A partir do domínio da rota amazônica por organizações de peso, como o Comando Vermelho, e a chegada de integrantes dessas denominações nas cadeias da região, os grupos locais se profissionalizaram.
“Nos anos 1970 e 1980, já havia tráfico de drogas no Norte. Mas a partir dessa guerra, marcada pelas rebeliões nas penitenciárias (em 2017, quando rebelião em um prisão de Manaus teve 56 mortos), vêm as facções do Sudeste”, diz Rodrigo Chagas. professor da Universidade Federal de Roraima (UFRR).
“Esses grupos eram mais organizados, com armas pesadíssimas, rede estabelecida com narcotráfico internacional e buscaram na Amazônia novas rotas”, completa ele, pesquisador do Fórum Brasileiro de Segurança Pública.
PCC x Comando Vermelho
Após a guerra pelas rotas de tráfico em 2015, marcada por rebeliões sangrentas nos anos seguintes, PCC e Comando Vermelho começam a entrar em um período de relativa trégua. Antes desse episódio, o mercado interno brasileiro era abastecido principalmente com a cocaína boliviana, que chegava ao País pela Rota Caipira. A abertura de uma nova frente de tráfico no Norte descentralizou a distribuição.
“Como essas rotas não coincidem mais, há certa acomodação do conflito entre PCC e Comando Vermelho. Não parece que há sinalização de nova aliança entre as facções, mas alguma acomodação”, diz Daniel Hirata, coordenador do Núcleo de Estudos dos Novos Ilegalismos da Universidade Federal Fluminense (Geni-UFF).
“Isso ajuda a entender porque desde 2017 temos uma queda dos homicídios no Brasil. Ela é muito mais associada a esse momento do que qualquer política pública”, complementa.
Em 2017, houve um pico no número de homicídios no País devido à guerra entre PCC e Comando Vermelho. A partir de 2018, há uma tendência de queda, com aumento apenas em 2020, ano que teve comportamento atípico diante do início da pandemia.
Dados do Fórum de Segurança Pública mostram que em 2022, segundo o balanço mais recente, o Brasil registrou 47.508 assassinatos, o segundo menor número desde 2011. Mas estudo feito pelas Nações Unidas mostra o Brasil ainda com taxa de 21,3 homicídios a cada 100 mil habitantes, três vezes maior que a média mundial (5,8).

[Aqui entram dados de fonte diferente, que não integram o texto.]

Lemma sanitized_fixed (prefix : string) :
  Str.forallb Chars.is_file_char prefix = true ->
  Str.map Spec.sanitize_char prefix = prefix.
Proof.
  induction prefix as [|c prefix IH]; [reflexivity|].
  cbn [Str.map Str.forallb]. intros H. apply andb_prop in H as [Hc Hs].
  now rewrite (file_char_sanitized c Hc), (IH Hs).
Qed.

Lemma sanitized_range (prefix : string) :
  Str.forallb Chars.is_file_char (Str.map Spec.sanitize_char prefix) = true.
Proof.
  induction prefix as [|c prefix IH]; [reflexivity|].
  cbn [Str.map Str.forallb]. now rewrite sanitize_char_range, IH.
Qed.

(** X15. The prefix of the file name, [testNamePrefix] in lower case with
    the other characters replaced, is made of characters in [[a-z0-9_]]
    only, whatever [testNamePrefix] holds; a prefix that is already made of
    such characters is kept as it is, so that the sanitized prefix is its
    own sanitized form. *)
Theorem sanitized_prefix_shape (prefix : string) :
  let sanitizedPrefix := Str.replace_non_file_chars (Str.toLowerCase prefix) in
  Str.forallb Chars.is_file_char sanitizedPrefix = true
  /\ Str.replace_non_file_chars (Str.toLowerCase sanitizedPrefix) = sanitizedPrefix
  /\ (Str.forallb Chars.is_file_char prefix = true -> sanitizedPrefix = prefix).
Proof.
  cbv zeta. rewrite !sanitized_prefix. split; [|split].
  - apply sanitized_range.
  - apply sanitized_fixed, sanitized_range.
  - apply sanitized_fixed.
Qed.

Lemma sanitized_prefix_shape_witness :
  Str.replace_non_file_chars (Str.toLowerCase "mcp_e2e") = "mcp_e2e".
Proof.
  apply (proj2 (proj2 (sanitized_prefix_shape "mcp_e2e"))). reflexivity.
Defined.

(** ** Options that are not read *)

(** X16. The [includeComments] option is validated and stored, and never
    read: two generators that differ in it only return the same result for
    every session. *)
Theorem includeComments_ignored (cwd : string) (this other : PlaywrightGenerator)
    (session : Types.session_value) :
  Required.outputPath (options this) = Required.outputPath (options other) ->
  Required.testNamePrefix (options this) = Required.testNamePrefix (options other) ->
  Required.language (options this) = Required.language (options other) ->
  Required.template (options this) = Required.template (options other) ->
  generateTest cwd this session = generateTest cwd other session.
Proof.
  destruct this as [[op pre ic lang tpl]], other as [[op' pre' ic' lang' tpl']].
  cbn [options Required.outputPath Required.testNamePrefix Required.language
       Required.template].
  intros <- <- <- <-. reflexivity.
Qed.

Lemma includeComments_ignored_witness :
  generateTest "/work" default_generator (Types.SessionObject sample_session)
  = generateTest "/work"
      {| options := spread {| Types.outputPath := None;
                              Types.testNamePrefix := None;
                              Types.includeComments := Some (JBool false);
                              Types.language := None;
                              Types.template := None |} |}
      (Types.SessionObject sample_session).
Proof.
  apply (includeComments_ignored "/work" default_generator); reflexivity.
Defined.

(** X17. With the plain template the [language] option is not read either:
    the result for [javascript] is the one for [typescript], a file named
    [.spec.ts] with the same code and no other file. *)
Theorem plain_template_ignores_language (cwd : string)
    (this other : PlaywrightGenerator) (session : Types.session_value) :
  Required.outputPath (options this) = Required.outputPath (options other) ->
  Required.testNamePrefix (options this) = Required.testNamePrefix (options other) ->
  Js.is_str "pom" (Required.template (options this)) = false ->
  Js.is_str "pom" (Required.template (options other)) = false ->
  generateTest cwd this session = generateTest cwd other session.
Proof.
  destruct this as [[op pre ic lang tpl]], other as [[op' pre' ic' lang' tpl']].
  cbn [options Required.outputPath Required.testNamePrefix Required.template].
  intros <- <- Htpl Htpl'.
  destruct session as [session|v]; [|reflexivity].
  unfold generateTest, bind.
  cbn [options Required.template]. rewrite Htpl, Htpl'. reflexivity.
Qed.

Lemma plain_template_ignores_language_witness :
  generateTest "/work"
    {| options := spread (with_options None None (Some (JStr "typescript"))
                            (Some (JStr "plain"))) |}
    (Types.SessionObject sample_session)
  = generateTest "/work"
      {| options := spread (with_options None None (Some (JStr "javascript"))
                              (Some (JStr "plain"))) |}
      (Types.SessionObject sample_session).
Proof.
  apply (plain_template_ignores_language "/work"); reflexivity.
Defined.

(** * The files of the page-object template *)

(** Every selector that the session records has its locator name in the
    map. *)
Lemma collect_selectors_covers (l : list Types.CodegenAction)
    (selectors : list (string * string)) (a : Types.CodegenAction) (s : string) :
  In a l -> recorded_selector a = Some s ->
  In (deriveLocatorName s) (List.map fst (collect_selectors l selectors)).
Proof.
  revert selectors. induction l as [|b l IH]; intros selectors [].
  - subst b. intros Ha. rewrite collect_selectors_cons, Ha.
    destruct (has selectors (deriveLocatorName s)) eqn:Hhas.
    + destruct (collect_selectors_grows l selectors) as [added ->].
      rewrite map_app. apply in_or_app. left. now apply has_iff.
    + destruct (collect_selectors_grows l (selectors ++ [(deriveLocatorName s, s)])%list)
        as [added ->].
      rewrite !map_app. apply in_or_app. left. apply in_or_app. right. now left.
  - intros Ha. rewrite collect_selectors_cons.
    destruct (recorded_selector b) as [s'|]; [|now apply IH].
    destruct (has selectors (deriveLocatorName s')); now apply IH.
Qed.

Lemma generatePageObject_source (cwd : string) (this : PlaywrightGenerator)
    (session : Types.CodegenSession) (pageObject : Types.GeneratedFile) :
  generatePageObject cwd this session = Ok pageObject ->
  page_object_source session (Types.content pageObject).
Proof.
  intros Hpo. rewrite (generatePageObject_content cwd this session pageObject Hpo).
  split; [|split].
  - apply contains_app_l.
    destruct (Js.is_str "typescript" _); unfold pageClassHeader_ts, pageClassHeader_js;
      find_fragment.
  - apply contains_app_l.
    destruct (Js.is_str "typescript" _); unfold pageClassHeader_ts, pageClassHeader_js;
      find_fragment.
  - intros a s Ha Hs.
    pose proof (collect_selectors_covers _ [] a s Ha Hs) as Hin.
    apply in_map_iff in Hin as ([key first] & Hkey & Hin). cbn [fst] in Hkey. subst key.
    exists first. apply contains_app_r, contains_app_r, contains_app_l.
    apply contains_join.
    apply (in_map (fun e => "  " ++ fst e ++ " = '" ++ snd e ++ "';")
             _ (deriveLocatorName s, first)).
    exact Hin.
Qed.

Lemma generatePlaywrightConfig_configuration (cwd : string) (this : PlaywrightGenerator)
    (outputPath : string) (config : Types.GeneratedFile) :
  Required.outputPath (options this) = JStr outputPath ->
  generatePlaywrightConfig cwd this = Ok (Some config) ->
  run_configuration (Str.replace_backslashes outputPath) (Types.content config).
Proof.
  intros Eop Hcfg. unfold generatePlaywrightConfig, bind in Hcfg.
  rewrite Eop in Hcfg.
  destruct (Path.resolve cwd _) as [p|]; [|discriminate].
  injection Hcfg as <-. cbv beta iota delta [Types.content].
  generalize (Str.replace_backslashes outputPath). intros testDir.
  split; find_fragment.
Qed.

(** A generator that the constructor returns for a [testNamePrefix] that is
    [null], with the template [pom] of the defaults, fails on the sample
    session, which is valid: no files are returned. *)
Lemma null_prefix_no_files :
  exists this,
    constructor (with_options None (Some JNull) None None) = Ok this
    /\ Required.template (options this) = JStr "pom"
    /\ Spec.valid_session sample_session
    /\ generateTest "/work" this (Types.SessionObject sample_session)
       = Err (TypeError "testNamePrefix.toLowerCase is not a function").
Proof.
  eexists. split; [reflexivity|]. split; [reflexivity|].
  split; [exact sample_session_valid|]. vm_compute. reflexivity.
Qed.

(** C7, for a generator whose path and prefix options are strings. For a
    valid session, with the template [pom] the result holds exactly two
    files. The first is the page object: its path is
    outputPath/pages/AppPage.ext, ext being [ts] for typescript and [js] for
    javascript, and its content is the source of the class [AppPage] with a
    locator for every recorded selector. The second is the run
    configuration, whose content sets the test directory to [outputPath].
    With the template [plain], [files] is undefined. *)
Theorem generated_files (cwd : string) (this : PlaywrightGenerator)
    (session : Types.CodegenSession) :
  Spec.string_options this ->
  Spec.valid_session session ->
  exists r ext,
    generateTest cwd this (Types.SessionObject session) = Ok r
    /\ (Required.language (options this) = JStr "typescript" -> ext = "ts")
    /\ (Required.language (options this) = JStr "javascript" -> ext = "js")
    /\ (Required.template (options this) = JStr "pom" ->
          exists pageObject config outputPath,
            Types.files r = Some [pageObject; config]
            /\ Required.outputPath (options this) = JStr outputPath
            /\ Path.resolve cwd [JStr outputPath; JStr "pages"; JStr ("AppPage." ++ ext)]
               = Ok (Types.path pageObject)
            /\ page_object_source session (Types.content pageObject)
            /\ Path.resolve cwd [JStr ("playwright.config." ++ ext)]
               = Ok (Types.path config)
            /\ run_configuration (Str.replace_backslashes outputPath)
                 (Types.content config))
    /\ (Required.template (options this) = JStr "plain" -> Types.files r = None).
Proof.
  intros Hopts Hvalid.
  destruct (generateTest_valid cwd this session Hopts Hvalid)
    as (tc & fp & po & cfg & _ & _ & Hpo & Hcfg & Hgen).
  eexists. exists (language_ext this). split; [exact Hgen|].
  split; [apply language_ext_ts|]. split; [apply language_ext_js|]. split.
  - intros Hpom. simpl. rewrite Hpom. simpl.
    destruct Hopts as [Hop _].
    destruct (Required.outputPath (options this)) as [| |?|?|outputPath] eqn:Eop;
      try discriminate.
    exists po, cfg, outputPath. split; [reflexivity|]. split; [reflexivity|].
    pose proof (generatePageObject_source cwd this session po Hpo) as Hsource.
    pose proof (generatePlaywrightConfig_configuration cwd this outputPath cfg Eop Hcfg)
      as Hconf.
    unfold generatePageObject, bind in Hpo. unfold generatePlaywrightConfig, bind in Hcfg.
    rewrite Eop in Hpo, Hcfg.
    destruct (Path.resolve cwd [_; _; _]) as [p|e]; [|discriminate].
    injection Hpo as <-. split; [reflexivity|]. split; [exact Hsource|].
    split; [|exact Hconf].
    cbv beta iota delta [Types.path]. unfold language_ext.
    destruct (Js.is_str "typescript" _);
      (destruct (Path.resolve cwd [_]) as [q|e]; [|discriminate]);
      injection Hcfg as <-; reflexivity.
  - intros Hplain. simpl. now rewrite Hplain.
Qed.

Para Hirata, da UFF, é importante apostar na desarticulação política e econômica das facções. Os grupos criminosos conseguem, por exemplo, se infiltrar na administração pública. Como revelou o Estadão, algumas empresas de ônibus que mantêm contratos com a Prefeitura de São Paulo têm diretores investigados pela polícia em razão da suposta participação em crimes ligados ao PCC.
Do uso de igrejas de fachada à criação de contas em bancos digitais, o PCC também tem diversificado as estratégias de lavar dinheiro para esconder ganhos obtidos com o tráfico e driblar a polícia.
“É importante dar condições que hoje só as facções oferecem nas prisões: segurança, apoio, tratamento um pouco mais justo, proteção a quem está lá dentro. Isso ajudaria a reduzir o poder efetivo das facções sobre a população prisional”, afirma.
Ele defende ainda políticas para evitar o encarceramento em massa e medidas de progressão de pena.
Estados dizem atuar contra o crime organizado
A reportagem procurou as secretarias de Administração Penitenciária dos três maiores Estados do País.
Com cerca de 195 mil detentos, São Paulo afirma combater “diuturnamente” o crime organizado, com ações de inteligência e colaboração com as forças de segurança.
A Secretaria da Administração Penitenciária informa ainda ter parcerias com o governo federal que incluem troca de informações, conhecimento e tecnologia no enfrentamento de facções. E disse que não detalharia as ações por questão de segurança.
O governo de Minas Gerais, que tem a 2ª maior população carcerária (66,2 mil), afirma que o Departamento Penitenciário identifica os declarados pertencentes a organizações criminosas, incluindo seu monitoramento dentro das prisões.
A Secretaria de Justiça e Segurança diz ainda atuar no combate a grupos criminosos de forma contínua, independentemente de projetos específicos da União.
O Rio de Janeiro, cuja população carcerária é de 47,6 mil pessoas, não respondeu ao questionamento da reportagem.